(Stored items)
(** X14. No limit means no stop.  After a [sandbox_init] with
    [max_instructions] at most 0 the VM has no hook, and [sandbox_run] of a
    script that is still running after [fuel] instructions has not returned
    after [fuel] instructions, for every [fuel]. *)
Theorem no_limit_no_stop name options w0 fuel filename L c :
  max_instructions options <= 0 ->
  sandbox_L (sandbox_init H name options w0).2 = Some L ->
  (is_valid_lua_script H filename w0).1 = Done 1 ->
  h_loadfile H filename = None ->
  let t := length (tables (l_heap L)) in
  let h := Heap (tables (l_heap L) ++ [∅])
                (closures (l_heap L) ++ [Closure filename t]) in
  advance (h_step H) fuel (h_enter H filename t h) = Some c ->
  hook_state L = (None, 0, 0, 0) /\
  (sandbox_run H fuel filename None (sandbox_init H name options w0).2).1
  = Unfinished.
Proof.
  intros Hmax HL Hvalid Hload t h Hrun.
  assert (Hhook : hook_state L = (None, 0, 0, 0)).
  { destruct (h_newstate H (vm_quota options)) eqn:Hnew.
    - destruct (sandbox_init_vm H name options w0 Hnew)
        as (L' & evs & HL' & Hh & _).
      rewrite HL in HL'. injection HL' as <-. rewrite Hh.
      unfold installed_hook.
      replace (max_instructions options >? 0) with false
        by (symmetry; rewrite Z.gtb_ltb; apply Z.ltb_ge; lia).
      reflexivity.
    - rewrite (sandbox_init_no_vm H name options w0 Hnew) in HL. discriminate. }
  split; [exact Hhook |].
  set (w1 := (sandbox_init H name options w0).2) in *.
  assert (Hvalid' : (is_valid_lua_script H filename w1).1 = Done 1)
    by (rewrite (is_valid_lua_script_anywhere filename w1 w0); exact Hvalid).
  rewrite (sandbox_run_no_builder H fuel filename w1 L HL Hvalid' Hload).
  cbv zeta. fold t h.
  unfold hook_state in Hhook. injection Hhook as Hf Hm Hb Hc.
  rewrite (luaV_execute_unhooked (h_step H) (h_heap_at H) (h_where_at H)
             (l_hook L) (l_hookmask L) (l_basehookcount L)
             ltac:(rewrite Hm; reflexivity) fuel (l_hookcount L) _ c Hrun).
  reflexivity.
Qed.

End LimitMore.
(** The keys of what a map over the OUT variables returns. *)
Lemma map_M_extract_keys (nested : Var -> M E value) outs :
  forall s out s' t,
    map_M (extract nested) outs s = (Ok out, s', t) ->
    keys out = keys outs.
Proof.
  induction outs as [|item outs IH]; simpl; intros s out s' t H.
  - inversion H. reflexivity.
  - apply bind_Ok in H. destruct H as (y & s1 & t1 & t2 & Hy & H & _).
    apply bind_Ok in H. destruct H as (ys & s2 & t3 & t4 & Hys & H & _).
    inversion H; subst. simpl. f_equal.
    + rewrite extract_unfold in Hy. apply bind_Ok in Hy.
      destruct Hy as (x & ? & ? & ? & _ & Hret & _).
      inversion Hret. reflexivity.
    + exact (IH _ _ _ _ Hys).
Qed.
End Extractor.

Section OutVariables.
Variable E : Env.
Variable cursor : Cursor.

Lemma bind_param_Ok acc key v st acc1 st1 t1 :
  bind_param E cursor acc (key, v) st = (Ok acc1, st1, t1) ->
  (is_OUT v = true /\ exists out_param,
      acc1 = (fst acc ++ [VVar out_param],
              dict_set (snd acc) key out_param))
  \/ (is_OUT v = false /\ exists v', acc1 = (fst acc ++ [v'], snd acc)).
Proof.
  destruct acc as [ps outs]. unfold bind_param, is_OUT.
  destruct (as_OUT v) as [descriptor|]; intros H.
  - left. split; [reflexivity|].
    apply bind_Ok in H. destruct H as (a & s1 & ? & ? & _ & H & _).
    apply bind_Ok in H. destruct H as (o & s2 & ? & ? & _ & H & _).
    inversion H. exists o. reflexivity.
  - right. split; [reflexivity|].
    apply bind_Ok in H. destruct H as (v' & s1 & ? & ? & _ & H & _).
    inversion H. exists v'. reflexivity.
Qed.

* * *

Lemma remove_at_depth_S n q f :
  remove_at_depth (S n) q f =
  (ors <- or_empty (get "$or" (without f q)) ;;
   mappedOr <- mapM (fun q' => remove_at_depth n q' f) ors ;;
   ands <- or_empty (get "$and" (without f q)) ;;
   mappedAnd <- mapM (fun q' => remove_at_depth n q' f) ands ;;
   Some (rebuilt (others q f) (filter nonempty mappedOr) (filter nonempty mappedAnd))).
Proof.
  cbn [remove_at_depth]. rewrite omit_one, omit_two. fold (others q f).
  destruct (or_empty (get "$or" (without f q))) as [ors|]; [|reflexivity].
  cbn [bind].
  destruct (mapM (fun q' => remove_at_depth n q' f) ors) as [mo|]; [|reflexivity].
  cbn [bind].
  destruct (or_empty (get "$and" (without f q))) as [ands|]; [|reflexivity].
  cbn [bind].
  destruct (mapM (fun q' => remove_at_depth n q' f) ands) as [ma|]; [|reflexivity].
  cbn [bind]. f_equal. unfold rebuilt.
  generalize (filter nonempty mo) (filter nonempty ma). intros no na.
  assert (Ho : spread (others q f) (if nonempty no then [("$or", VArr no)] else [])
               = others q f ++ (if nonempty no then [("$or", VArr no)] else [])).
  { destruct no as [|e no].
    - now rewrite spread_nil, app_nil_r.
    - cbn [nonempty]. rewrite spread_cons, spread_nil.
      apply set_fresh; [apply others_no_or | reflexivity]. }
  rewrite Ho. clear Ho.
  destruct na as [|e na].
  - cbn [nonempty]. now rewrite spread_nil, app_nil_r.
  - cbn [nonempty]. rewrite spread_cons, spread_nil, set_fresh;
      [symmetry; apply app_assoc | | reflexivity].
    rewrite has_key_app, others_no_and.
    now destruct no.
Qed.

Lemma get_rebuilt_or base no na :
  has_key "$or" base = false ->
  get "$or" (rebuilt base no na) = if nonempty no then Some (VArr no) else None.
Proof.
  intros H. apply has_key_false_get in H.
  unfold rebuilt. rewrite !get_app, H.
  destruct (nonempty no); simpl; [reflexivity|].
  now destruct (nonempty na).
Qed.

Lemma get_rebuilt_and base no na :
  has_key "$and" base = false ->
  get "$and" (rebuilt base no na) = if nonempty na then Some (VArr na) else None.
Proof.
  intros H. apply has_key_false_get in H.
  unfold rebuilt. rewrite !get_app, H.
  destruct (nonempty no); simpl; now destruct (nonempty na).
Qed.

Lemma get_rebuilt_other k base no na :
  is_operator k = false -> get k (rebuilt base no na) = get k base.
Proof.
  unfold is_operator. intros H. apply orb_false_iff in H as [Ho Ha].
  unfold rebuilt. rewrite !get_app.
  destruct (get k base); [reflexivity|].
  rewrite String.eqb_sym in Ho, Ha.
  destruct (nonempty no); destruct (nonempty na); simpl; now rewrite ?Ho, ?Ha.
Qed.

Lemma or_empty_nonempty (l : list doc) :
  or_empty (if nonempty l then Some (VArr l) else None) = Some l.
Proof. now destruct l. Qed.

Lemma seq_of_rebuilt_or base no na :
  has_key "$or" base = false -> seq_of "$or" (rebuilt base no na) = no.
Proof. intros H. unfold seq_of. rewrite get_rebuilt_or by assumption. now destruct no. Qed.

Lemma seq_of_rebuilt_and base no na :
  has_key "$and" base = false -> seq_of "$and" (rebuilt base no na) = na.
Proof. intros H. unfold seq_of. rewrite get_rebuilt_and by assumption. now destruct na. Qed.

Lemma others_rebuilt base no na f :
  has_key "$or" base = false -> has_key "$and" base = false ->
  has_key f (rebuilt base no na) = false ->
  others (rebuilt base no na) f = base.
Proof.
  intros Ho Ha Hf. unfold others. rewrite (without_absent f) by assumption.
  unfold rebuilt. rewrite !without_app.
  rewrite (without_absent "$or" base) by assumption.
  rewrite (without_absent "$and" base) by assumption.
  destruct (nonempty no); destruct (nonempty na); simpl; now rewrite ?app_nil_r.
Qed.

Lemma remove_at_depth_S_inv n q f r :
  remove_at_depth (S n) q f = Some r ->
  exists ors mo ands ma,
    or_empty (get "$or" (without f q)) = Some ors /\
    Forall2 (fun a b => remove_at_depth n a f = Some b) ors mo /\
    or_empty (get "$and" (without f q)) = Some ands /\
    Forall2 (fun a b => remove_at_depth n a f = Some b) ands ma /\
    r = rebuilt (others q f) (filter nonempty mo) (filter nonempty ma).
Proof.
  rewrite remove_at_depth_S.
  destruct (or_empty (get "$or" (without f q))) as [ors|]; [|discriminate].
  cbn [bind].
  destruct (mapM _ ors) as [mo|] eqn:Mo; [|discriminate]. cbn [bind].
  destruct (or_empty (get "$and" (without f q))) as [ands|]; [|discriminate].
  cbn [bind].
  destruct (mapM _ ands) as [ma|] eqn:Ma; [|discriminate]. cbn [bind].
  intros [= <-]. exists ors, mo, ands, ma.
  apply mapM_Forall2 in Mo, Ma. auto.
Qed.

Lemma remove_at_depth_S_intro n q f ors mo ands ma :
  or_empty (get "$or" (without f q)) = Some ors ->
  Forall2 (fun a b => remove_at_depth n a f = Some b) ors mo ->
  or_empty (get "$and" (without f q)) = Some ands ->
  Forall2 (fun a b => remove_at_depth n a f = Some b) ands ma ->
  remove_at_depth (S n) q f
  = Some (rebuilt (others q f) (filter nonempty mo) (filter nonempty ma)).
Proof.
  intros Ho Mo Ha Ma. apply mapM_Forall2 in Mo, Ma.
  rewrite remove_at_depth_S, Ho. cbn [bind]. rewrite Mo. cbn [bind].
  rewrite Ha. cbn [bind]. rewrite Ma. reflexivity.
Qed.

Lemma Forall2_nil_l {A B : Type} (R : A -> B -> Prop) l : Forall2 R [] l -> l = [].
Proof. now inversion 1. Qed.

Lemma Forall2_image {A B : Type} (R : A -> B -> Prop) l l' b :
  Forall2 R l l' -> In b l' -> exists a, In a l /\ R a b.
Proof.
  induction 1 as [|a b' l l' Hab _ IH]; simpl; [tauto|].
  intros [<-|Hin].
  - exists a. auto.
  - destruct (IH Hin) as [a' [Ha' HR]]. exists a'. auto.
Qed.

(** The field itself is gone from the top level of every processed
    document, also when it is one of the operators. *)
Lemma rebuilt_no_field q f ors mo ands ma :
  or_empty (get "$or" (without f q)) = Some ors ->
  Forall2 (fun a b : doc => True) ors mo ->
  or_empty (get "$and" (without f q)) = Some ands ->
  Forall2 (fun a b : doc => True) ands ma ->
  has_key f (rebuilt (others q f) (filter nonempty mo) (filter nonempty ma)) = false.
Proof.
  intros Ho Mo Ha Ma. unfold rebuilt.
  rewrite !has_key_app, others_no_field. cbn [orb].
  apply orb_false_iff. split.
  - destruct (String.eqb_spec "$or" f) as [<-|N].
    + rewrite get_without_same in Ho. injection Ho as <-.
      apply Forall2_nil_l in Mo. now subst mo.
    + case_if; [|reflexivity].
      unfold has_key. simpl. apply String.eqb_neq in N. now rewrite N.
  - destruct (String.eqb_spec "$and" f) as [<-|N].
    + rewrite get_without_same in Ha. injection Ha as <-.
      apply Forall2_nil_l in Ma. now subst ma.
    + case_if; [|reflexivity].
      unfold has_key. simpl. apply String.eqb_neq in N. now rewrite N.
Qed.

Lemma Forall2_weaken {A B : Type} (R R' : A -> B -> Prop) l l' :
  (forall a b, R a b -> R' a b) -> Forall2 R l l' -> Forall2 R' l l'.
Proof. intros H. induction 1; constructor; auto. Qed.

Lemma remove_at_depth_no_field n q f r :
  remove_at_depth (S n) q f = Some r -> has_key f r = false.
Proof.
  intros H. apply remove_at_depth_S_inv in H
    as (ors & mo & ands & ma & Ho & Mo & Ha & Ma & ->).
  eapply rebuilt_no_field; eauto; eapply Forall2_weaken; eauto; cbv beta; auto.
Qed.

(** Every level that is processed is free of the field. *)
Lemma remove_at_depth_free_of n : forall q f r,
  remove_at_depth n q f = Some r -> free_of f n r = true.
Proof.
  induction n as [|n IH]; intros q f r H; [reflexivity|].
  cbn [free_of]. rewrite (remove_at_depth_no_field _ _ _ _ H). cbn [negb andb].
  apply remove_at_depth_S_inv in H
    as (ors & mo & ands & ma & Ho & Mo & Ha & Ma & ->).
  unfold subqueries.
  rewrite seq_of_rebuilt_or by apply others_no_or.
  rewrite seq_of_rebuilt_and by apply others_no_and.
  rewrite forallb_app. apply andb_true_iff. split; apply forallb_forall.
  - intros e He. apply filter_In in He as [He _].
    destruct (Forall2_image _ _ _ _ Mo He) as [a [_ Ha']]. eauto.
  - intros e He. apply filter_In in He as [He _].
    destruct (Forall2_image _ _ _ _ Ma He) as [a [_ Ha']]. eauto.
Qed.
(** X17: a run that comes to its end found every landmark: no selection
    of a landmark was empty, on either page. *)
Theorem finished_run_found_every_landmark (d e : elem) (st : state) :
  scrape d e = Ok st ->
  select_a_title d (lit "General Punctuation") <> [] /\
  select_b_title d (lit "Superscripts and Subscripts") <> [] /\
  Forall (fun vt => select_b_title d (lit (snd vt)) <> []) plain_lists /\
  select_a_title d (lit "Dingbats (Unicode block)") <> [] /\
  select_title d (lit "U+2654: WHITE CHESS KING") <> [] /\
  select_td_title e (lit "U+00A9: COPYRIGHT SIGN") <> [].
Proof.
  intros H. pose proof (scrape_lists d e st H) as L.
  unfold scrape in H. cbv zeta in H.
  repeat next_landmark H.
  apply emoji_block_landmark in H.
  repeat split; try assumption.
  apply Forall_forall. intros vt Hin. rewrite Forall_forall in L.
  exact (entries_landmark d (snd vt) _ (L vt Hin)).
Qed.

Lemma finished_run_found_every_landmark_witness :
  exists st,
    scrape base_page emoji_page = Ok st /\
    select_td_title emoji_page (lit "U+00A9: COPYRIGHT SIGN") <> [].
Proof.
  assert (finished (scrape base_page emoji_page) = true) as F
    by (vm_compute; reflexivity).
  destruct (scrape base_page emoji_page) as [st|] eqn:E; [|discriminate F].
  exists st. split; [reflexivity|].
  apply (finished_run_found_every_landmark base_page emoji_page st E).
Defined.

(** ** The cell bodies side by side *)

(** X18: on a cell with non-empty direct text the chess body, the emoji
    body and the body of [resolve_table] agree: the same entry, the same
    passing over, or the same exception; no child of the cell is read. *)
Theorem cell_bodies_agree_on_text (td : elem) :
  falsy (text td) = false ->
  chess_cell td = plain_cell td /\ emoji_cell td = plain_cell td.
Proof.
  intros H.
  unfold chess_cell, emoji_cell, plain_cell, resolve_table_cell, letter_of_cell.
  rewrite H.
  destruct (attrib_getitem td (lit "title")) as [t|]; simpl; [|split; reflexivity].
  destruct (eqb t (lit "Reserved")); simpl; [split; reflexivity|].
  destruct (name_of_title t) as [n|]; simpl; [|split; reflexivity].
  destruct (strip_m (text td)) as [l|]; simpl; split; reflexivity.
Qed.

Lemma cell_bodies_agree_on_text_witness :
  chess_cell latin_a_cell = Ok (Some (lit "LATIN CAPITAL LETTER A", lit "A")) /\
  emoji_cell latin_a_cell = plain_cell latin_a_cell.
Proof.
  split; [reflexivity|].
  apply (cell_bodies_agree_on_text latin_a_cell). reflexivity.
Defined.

WHAT THE EXERCISE ASKS:
The range runs from the line above containing "advance (h_step H)" to the line containing "by (symmetry; rewrite", inclusive. Restate those lines word for word and no others.

ANSWER SECTION:
  advance (h_step H) fuel (h_enter H filename t h) = Some c ->
  hook_state L = (None, 0, 0, 0) /\
  (sandbox_run H fuel filename None (sandbox_init H name options w0).2).1
  = Unfinished.
Proof.
  intros Hmax HL Hvalid Hload t h Hrun.
  assert (Hhook : hook_state L = (None, 0, 0, 0)).
  { destruct (h_newstate H (vm_quota options)) eqn:Hnew.
    - destruct (sandbox_init_vm H name options w0 Hnew)
        as (L' & evs & HL' & Hh & _).
      rewrite HL in HL'. injection HL' as <-. rewrite Hh.
      unfold installed_hook.
      replace (max_instructions options >? 0) with false
        by (symmetry; rewrite Z.gtb_ltb; apply Z.ltb_ge; lia).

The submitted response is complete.